In a recent publication, Cabannes [51
] notes that there are few internationally documented PBs that have put environmental issues at the centre of the public debate. Yet those that have done so have shown a promising potential to bridge public debates with concrete actions on climate change. Scholars hold, in fact, that funding community projects through the PB provides citizens with greater know-how in taking the lead of environmental projects [52
], as well as higher degrees of control over service delivery and goals of redistributive justice [53
]. Other scholars, however, cast light on potential risks, as PBs may incorporate the urban sustainability agenda because of budget cuts imposed on local authorities, particularly in the aftermath of the financial crisis [34
], resonating with those who claim that the welfare state has been significantly narrowed, especially in the peripheral Eurozone [54
]. The question on whether PBs can contribute to advance urban sustainability, thus, remains open, as evidence is needed to substantiate hopes and promises about its potential.

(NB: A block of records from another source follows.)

(** When some targeted slide cannot be written, the loop raises. *)
Lemma apply_items_not_ready items slides c :
  ¬ ready slides items → apply_items items slides c = inl Py.AttributeError.
Proof.
  revert slides c. induction items as [|[k v] items IH]; intros slides c Hr.
  { destruct Hr. constructor. }
  destruct (decide (in_range (length slides) k)) as [Hin|Hout].
  - destruct (decide (frame_missing slides k)) as [Hm|Hm].
    { by apply apply_items_raise. }
    destruct (ready_frame slides k) as [t Ht]; [auto..|].
    rewrite (apply_items_hit _ _ _ _ _ t) by done. apply IH.
    intros Hr'. apply Hr. constructor; [done|].
    unfold ready in *. eapply Forall_impl; [exact Hr'|].
    intros [k' v'] H Hk' Hm'.
    cbn in *. rewrite length_insert in H.
    destruct (decide (Z.to_nat (k - 1) = Z.to_nat (k' - 1))) as [E|E].
    + unfold frame_missing in Hm'. rewrite <-E in Hm'. congruence.
    + apply H; [done|]. unfold frame_missing.
      by rewrite list_lookup_insert_ne.
  - rewrite apply_items_skip by done. apply IH.
    intros Hr'. apply Hr. constructor; [done|done].
Qed.

End Applier.

(** ** The loop on the entries of a dictionary *)

Section ApplierMap.

Implicit Types (d : gmap Z str) (prs : Pptx.Package).
Implicit Types (slides : list (option str)) (k : Z) (v : str) (j : nat).

Lemma ready_map d slides :
  ready slides (map_to_list d) ↔ ¬ write_fails d slides.
Proof.
  unfold ready, write_fails. rewrite Forall_forall. split.
  - intros H (k & v & Hkv & Hin & Hm).
    apply elem_of_map_to_list in Hkv. by apply (H _ Hkv).
  - intros H [k v] Hkv%elem_of_map_to_list Hin Hm. naive_solver.
Qed.

Lemma write_notes_other items slides j :
  (∀ v, (Z.of_nat j + 1, v) ∉ items) →
  write_notes items slides !! j = slides !! j.
Proof.
  revert slides. induction items as [|[k v] items IH]; intros slides Hj.
  { done. }
  rewrite write_notes_cons, IH.
  - case_decide as Hin; [|done]. apply list_lookup_insert_ne.
    intros <-. apply (Hj v). unfold in_range in Hin.
    replace (Z.of_nat (Z.to_nat (k - 1)) + 1) with k by lia. left.
  - intros v' Hv'. apply (Hj v'). by right.
Qed.

Lemma write_notes_hit items slides k v :
  NoDup items.*1 → (k, v) ∈ items → in_range (length slides) k →
  write_notes items slides !! Z.to_nat (k - 1) = Some (Some (Pptx.written v)).
Proof.
  revert slides. induction items as [|[k' v'] items IH]; intros slides Hnd Hkv Hin.
  { by apply elem_of_nil in Hkv. }
  apply NoDup_cons in Hnd as [Hk' Hnd]. cbn in Hk'.
  rewrite write_notes_cons. apply elem_of_cons in Hkv as [[= <- <-]|Hkv].
  - rewrite decide_True by done. rewrite write_notes_other.
    + apply list_lookup_insert_eq. unfold in_range in Hin. lia.
    + intros v2 Hv2. apply Hk'. apply list_elem_of_fmap.
      exists (k, v2). split; [done|].
      unfold in_range in Hin.
      by replace (Z.of_nat (Z.to_nat (k - 1)) + 1) with k in Hv2 by lia.
  - apply IH; [done..|]. case_decide; [by rewrite length_insert|done].
Qed.

Lemma write_notes_map d slides :
  write_notes (map_to_list d) slides = notes_after d slides.
Proof.
  apply list_eq. intros j. unfold notes_after. rewrite list_lookup_imap.
  destruct (d !! (Z.of_nat j + 1)) as [v|] eqn:Hd.
  - destruct (slides !! j) as [old|] eqn:Hj; cbn.
    + apply lookup_lt_Some in Hj as Hlt.
      replace j with (Z.to_nat ((Z.of_nat j + 1) - 1)) at 1 by lia.
      apply write_notes_hit.
      * apply NoDup_fst_map_to_list.
      * by apply elem_of_map_to_list.
      * unfold in_range. lia.
    + apply lookup_ge_None. rewrite length_write_notes.
      by apply lookup_ge_None.
  - rewrite write_notes_other; [by destruct (slides !! j)|].
    intros v Hv%elem_of_map_to_list. congruence.
Qed.

(** X8. The order in which the entries are visited is of no
    consequence: for entries with distinct keys, the loop of
    [process_ppt] returns the same slides and the same count, or raises
    the same error, in whatever order it visits them.  Python visits a
    dictionary in the order of insertion, [map_to_list] has an order of
    its own, and both give the same result. *)
Lemma apply_items_Permutation items items' slides (c : Z) :
  NoDup items.*1 → items ≡ₚ items' →
  apply_items items slides c = apply_items items' slides c.
Proof.
  intros Hnd Hp.
  assert (NoDup items'.*1) as Hnd' by by rewrite <-Hp.
  destruct (decide (ready slides items)) as [Hr|Hr].
  - assert (ready slides items') as Hr' by (unfold ready in *; by rewrite <-Hp).
    rewrite !apply_items_ready by done. do 2 f_equal.
    + apply list_eq. intros j.
      destruct (decide (j < length slides)%nat) as [Hj|Hj].
      * destruct (decide (Z.of_nat j + 1 ∈ items.*1)) as [Hk|Hk].
        -- apply list_elem_of_fmap in Hk as ([k v] & Hk & Hkv).
           cbn in Hk. subst k.
           replace j with (Z.to_nat (Z.of_nat j + 1 - 1)) by lia.
           rewrite !(write_notes_hit _ _ _ v);
             [done|done|by rewrite <-Hp|unfold in_range; lia
             |done|done|unfold in_range; lia].
        -- rewrite !write_notes_other; [done|..]; intros v Hv; apply Hk;
             apply list_elem_of_fmap; exists (Z.of_nat j + 1, v);
             (split; [done|]); [by rewrite Hp|done].
      * rewrite !(proj2 (lookup_ge_None _ _)); [done|..];
          rewrite length_write_notes; lia.
    + unfold hits. by rewrite Hp.
  - assert (¬ ready slides items') as Hr'
      by (unfold ready in *; by rewrite <-Hp).
    by rewrite !apply_items_not_ready.
Qed.
(** * Avatar API: a shallow embedding of [main.py] and its properties

    [main.py] holds two deployments of the same service one after the
    other: lines 1-231 (called the first variant below, module [V1]) and
    lines 233-358 (the second variant, module [V2]).  They share the
    [Avatar] record, the base URL and the text of the listing and lookup
    handlers; they differ in [Avatar.from_filename], in the hardcoded
    filename list, in the default and the bound of [limit] and in the
    set of routes.  Each variant is modelled as it is written; when the
    file is loaded as one module the definitions of the second variant
    replace those of the first that bear the same name.

    Python values are modelled as follows: [str] as [string] (sequences
    of 8-bit characters, [str.lower] acting on the letters A-Z), [int] as
    [Z], [list] as [list], the [dict] index as a [gmap], the [set] of file
    types as a [gset], a JSON object literal as the list of its
    key/value pairs in the order they are written.  Two library calls
    are modelled by what they return: [urljoin] on plain filenames, and
    [random.sample] with the draws of the generator as a parameter. *)

From Stdlib Require Import ZArith Ascii String List Lia Permutation.
From stdpp Require Import gmap strings list fin_maps.

Local Open Scope Z_scope.

(** ** Python string and list primitives used by the handlers *)

Module Py.

(** [c.lower()] on one character. *)
Definition lower_char (c : ascii) : ascii :=
  let n := nat_of_ascii c in
  if ((65 <=? n)%nat && (n <=? 90)%nat)%bool then ascii_of_nat (n + 32) else c.

(** [s.lower()] on text of the characters 0 to 127, where it maps the
    letters A-Z and nothing else; the lowering of other characters by
    [str.lower] is not modelled. *)
Fixpoint lower (s : string) : string :=
  match s with
  | EmptyString => EmptyString
  | String c s' => String (lower_char c) (lower s')
  end.

(** [sub in s]: [sub] occurs in [s] as a contiguous substring. *)
Fixpoint contains (sub s : string) : bool :=
  String.prefix sub s ||
  match s with
  | EmptyString => false
  | String _ s' => contains sub s'
  end.

(** Left-to-right scan of [s.replace(old, new)] for a non-empty [old];
    [skip] counts the characters of a match still to be dropped. *)
Fixpoint replace_scan (old new : string) (skip : nat) (s : string) : string :=
  match s with
  | EmptyString => EmptyString
  | String c s' =>
      match skip with
      | S k => replace_scan old new k s'
      | O =>
          if String.prefix old s
          then String.append new (replace_scan old new (String.length old - 1) s')
          else String c (replace_scan old new 0 s')
      end
  end.
(** A file that ends in a line break yields a last proxy with an empty
    address; a missing file raises [FileNotFoundError]. *)
Example prepare_proxy_list_examples :
  Proxy._prepare_proxy_list (Some (String "a" (String "010" (String "b" (String "010" EmptyString))))) =
    Return {| Proxy._proxies :=
               [{| Proxy.http := "a"; Proxy.https := "a" |};
                {| Proxy.http := "b"; Proxy.https := "b" |};
                {| Proxy.http := EmptyString; Proxy.https := EmptyString |}] |} /\
  Proxy._prepare_proxy_list None = Raise FileNotFoundError.
Proof. split; reflexivity. Qed.

(** ** [_prepare_offer_list_urls] *)

Lemma add_offer_urls_elem (offers_data : list OfferSummary.t) :
  forall (offer_urls : gset string) (url : string),
    url ∈ ParserMixin.add_offer_urls offers_data offer_urls <->
    url ∈ offer_urls \/
    exists offer, In offer offers_data /\ url = ParserMixin.offer_url offer.
Proof.
  induction offers_data as [|o rest IH]; intros offer_urls url; cbn.
  - split; [left; assumption|]. intros [H|(? & [] & _)]. exact H.
  - rewrite IH, elem_of_union, elem_of_singleton. split.
    + intros [[H | ->] | (offer & Hin & ->)].
      * left. exact H.
      * right. exists o. split; [left; reflexivity|reflexivity].
      * right. exists offer. split; [right; exact Hin|reflexivity].
    + intros [H|(offer & [<-|Hin] & ->)].
      * left. left. exact H.
      * left. right. reflexivity.
      * right. exists offer. split; [exact Hin|reflexivity].
Qed.

Lemma list_ascii_app (s1 s2 : string) :
  list_ascii_of_string (s1 +:+ s2) = list_ascii_of_string s1 ++ list_ascii_of_string s2.
Proof. induction s1 as [|c s1 IH]; [reflexivity|]. rewrite append_cons. cbn. rewrite IH. reflexivity. Qed.

Lemma list_ascii_inj (s1 s2 : string) :
  list_ascii_of_string s1 = list_ascii_of_string s2 -> s1 = s2.
Proof.
  intros H. rewrite <- (string_of_list_ascii_of_string s1), H.
  apply string_of_list_ascii_of_string.
Qed.

Lemma offer_url_inj (o1 o2 : OfferSummary.t) :
  ParserMixin.offer_url o1 = ParserMixin.offer_url o2 -> OfferSummary.id o1 = OfferSummary.id o2.
Proof.
  unfold ParserMixin.offer_url. intros H.
  apply (f_equal list_ascii_of_string) in H. rewrite !list_ascii_app in H.
  apply app_inv_head, app_inv_tail in H. apply list_ascii_inj. exact H.
Qed.

(** Adding the urls of a list of offers adds at most one url per offer. *)
Lemma prepare_offer_list_urls_length (offers_data : list OfferSummary.t) :
  (length (elements (ParserMixin._prepare_offer_list_urls offers_data)) <=
   length offers_data)%nat.
Proof.
  unfold ParserMixin._prepare_offer_list_urls.
  assert (H : forall acc,
             (size (ParserMixin.add_offer_urls offers_data acc) <=
              size acc + length offers_data)%nat).
  { induction offers_data as [|o rest IH]; intros acc; cbn; [lia|].
    specialize (IH (acc ∪ {[ParserMixin.offer_url o]})).
    pose proof (size_union_alt acc {[ParserMixin.offer_url o]}) as Hu.
    assert (Hd : {[ParserMixin.offer_url o]} ∖ acc ⊆
                 ({[ParserMixin.offer_url o]} : gset string)).
    { intros x Hx. apply elem_of_difference in Hx. apply Hx. }
    apply subseteq_size in Hd. rewrite size_singleton in Hd. lia. }
  specialize (H ∅). rewrite size_empty in H. exact H.
Qed.

(** The set of offer urls has exactly one url per distinct offer id of the
    product: every offer's url is in it, nothing else is, the walk over it
    meets no url twice, and two offers share a url only if they share the
    id; so an offer listed twice is fetched once. *)
Theorem prepare_offer_list_urls_one_per_id (offers_data : list OfferSummary.t) :
  (forall url,
      In url (elements (ParserMixin._prepare_offer_list_urls offers_data)) <->
      exists offer, In offer offers_data /\ url = ParserMixin.offer_url offer) /\
  List.NoDup (elements (ParserMixin._prepare_offer_list_urls offers_data)) /\
  (forall o1 o2,
      ParserMixin.offer_url o1 = ParserMixin.offer_url o2 <->
      OfferSummary.id o1 = OfferSummary.id o2) /\
  (length (elements (ParserMixin._prepare_offer_list_urls offers_data)) <=
   length offers_data)%nat.
Proof.
  split; [|split; [|split]].
  - intros url. rewrite <- list_elem_of_In, elem_of_elements.
    unfold ParserMixin._prepare_offer_list_urls. rewrite add_offer_urls_elem. split.
    + intros [H|H]; [|exact H]. apply not_elem_of_empty in H. contradiction.
    + intros H. right. exact H.
  - apply NoDup_ListNoDup, NoDup_elements.
  - intros o1 o2. split; [apply offer_url_inj|].
    unfold ParserMixin.offer_url. intros ->. reflexivity.
  - apply prepare_offer_list_urls_length.
Qed.
(** Lines 107-119: the [try] block of [watch_stream] with its [except]
    clause. *)
Definition watch_stream_try (fuel : nat)
    (platform_config : StreamPlatformConfig) : M W unit :=
  try_except
    (with_SB true true
       (logger_info ("Attempting to watch stream on "
                       ++ platform platform_config) ;;
        _initialize_stream_viewing platform_config ;;
        if platform platform_config =? "kick" then
          _watch_kick_stream fuel platform_config
        else if platform platform_config =? "twitch" then
          _watch_twitch_stream platform_config
        else ret tt))
    is_Exception
    (fun e =>
       logger_error ("Error during stream viewing: " ++ str e) ;;
       raise e).

(** Lines 100-121: the [try] block, and [_cleanup] in its [finally]. *)
Definition watch_stream (fuel : nat) (platform_config : StreamPlatformConfig) :
    M W unit :=
  def "watch_stream"
    (try_finally (watch_stream_try fuel platform_config) _cleanup).

Definition kick_config : StreamPlatformConfig :=
  {| platform := "kick"; base_url := "https://kick.com/";
     username := "brutalles" |}.

Definition twitch_config : StreamPlatformConfig :=
  {| platform := "twitch"; base_url := "https://www.twitch.tv/";
     username := "brutalles" |}.

(** Lines 172-178: the [try] block of [main]. *)
Definition main_try (fuel : nat) : M W unit :=
  watch_stream fuel kick_config ;;
  let twitch_checker := TwitchConfig_default in
  live <- check_twitch_stream (username twitch_config) twitch_checker ;;
  if live then watch_stream fuel twitch_config else ret tt.

(** Lines 154-181. *)
Definition main (fuel : nat) : M W unit :=
  def "main"
    (set_self StreamViewer_init ;;
     try_except (main_try fuel) is_StreamViewerException
       (fun e => logger_error ("Stream viewing failed: " ++ str e))).

End Viewer.
(* ===== verification/_CoqProject ===== *)
-Q . S2P
Prelude.v
Memory.v
Allocator.v
Stage2.v
Stage2Spec.v
Stage2Bits.v
Stage2Ops.v
Stage2Walk.v
Stage2Boot.v
Stage2Thms.v
Tlb.v
FfaCore.v
FfaNotif.v
FfaStore.v
FfaProxy.v
FfaShare.v
FfaThms.v
FfaTlb.v
Sync.v
Rings.v
VSwitch.v
Sched.v
Regs.v
Spmc.v
Virtio.v
VirtioNet.v
VGic.v
CoreInit.v
Traits.v
Vcpu.v
GicDev.v
PrimeCell.v
Platform.v
Drivers.v
Devices.v
MmioTrait.v
Exception.v
AbortReport.v
VmRun.v
VmMem.v
GuestLoader.v
Boot.v
SelfTest.v
UnitTests.v
SpmBoot.v
Sel2.v
StaticMapper.v
PageTables.v
MultiCpu.v
DevLock.v
GlobalDev.v
DeviceTests.v
CoreLoop.v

3. The Lisbon Participatory Budget
Portugal was one of the most affected countries of the 2008 financial crisis in Europe, eventually entering an international bailout provided by the International Monetary Fund together with the European Bank and the European Commission from 2011 to 2014. Like in other peripheral Eurozone member states, budgetary cuts imposed on local authorities were significant [55
], which led policymakers to search for innovative and effective mechanisms of participatory governance. Likewise, the first Lisbon PB in 2008/2009 gave citizens the possibility to submit and vote project ideas across all policy domains. Over the last decade, the Lisbon PB was run based on a yearly cycle with a dedicated budget of 5 million euros in the first editions, later cut to 2,5 million in 2012, which, according to the city council, was a direct consequence of the austerity measures. The Lisbon PB was the first PB implemented on a municipal scale by a European capital, having a major impact over the dissemination of PBs in Portugal and reverberation at the international level [7
Available data show that from 2008 to 2018 the PB has received a total number of 2073 proposals from citizens: 139 out of them were funded based on citizen voting, which covered slightly more than a 36-million-euro budget. Today, the Lisbon PB is one of the longest-running PBs in the country and has recently been awarded as the best 2020 participatory practice by the national network of participatory city councils in Portugal (More information at: https://op.lisboaparticipa.pt/
, accessed on 12 June 2021). Some scholars have pointed out how the Lisbon PB has contributed to advance urban sustainability, as distinguished by van der Jagt and colleagues [34
] in their extensive analysis of 20 cities in 14 EU-countries. Buijs and colleagues [57
] similarly suggest that the Lisbon PB provided new conditions for citizens to influence the decision-making and improve their understanding of the implications of urban sustainability, based on the many sustainability-oriented projects funded through the PB, such as paths, parks, gardens, and ecological corridors. “The success in Lisbon is that citizen concern for their urban environment was captured by the L-PB [Lisbon PB] process. It may also be the case that the L-PB process increased awareness of the relevance of green to the public” [57
] (p. 42).
In 2019, a collaboration between the Lisbon city council and the European agency Climate KIC led to a trial of a PB for schools, dedicated to encouraging the participation of youngsters in sustainability projects [51
]. At the same time, the creation of a PB Green Seal aimed at recognising PB proposals with a focus on urban sustainability. These actions can be considered as a proxy to the forthcoming 2020 Green PB, announced by the Mayor in October 2019 in light of the 2020 European Green Capital Award (EGCA)—the first time a capital city from a Southern-European country received this award (The European Green Capital Award is an initiative launched in 2008 by the European Commission to celebrate and recognize cities’ achievements in terms of urban sustainability and to provide role-models for other European cities. Any city government can apply for the award by submitting an application, and every year a jury selects one city for its efforts and consistent record of high environmental standards. The award is meant to serve as a platform for policy-sharing and inspiration, as the European Green Capital shares its best-practices and experience with other cities. More information about the European Green Capital Award: https://ec.europa.eu/environment/europeangreencapital/winning-cities/2020-lisbon/
, accessed on 5 May 2021). The Green PB was one of the various actions planned for 2020, together with tree-planting programs, the (re)opening of a (renewed) public green space each month of the year, and the implementation of a reduced-emissions-zone in Lisbon’s downtown. The Green PB was understood as the first PB of its kind, despite other cities having invested in similar programs, as in the case of Lublin (Poland), Brussels (Belgium), Odemira (Portugal), and Matz and Bordeaux (France). However, neither embraced urban sustainability as an exclusive thematic focus or made available full information regarding procedures and outputs.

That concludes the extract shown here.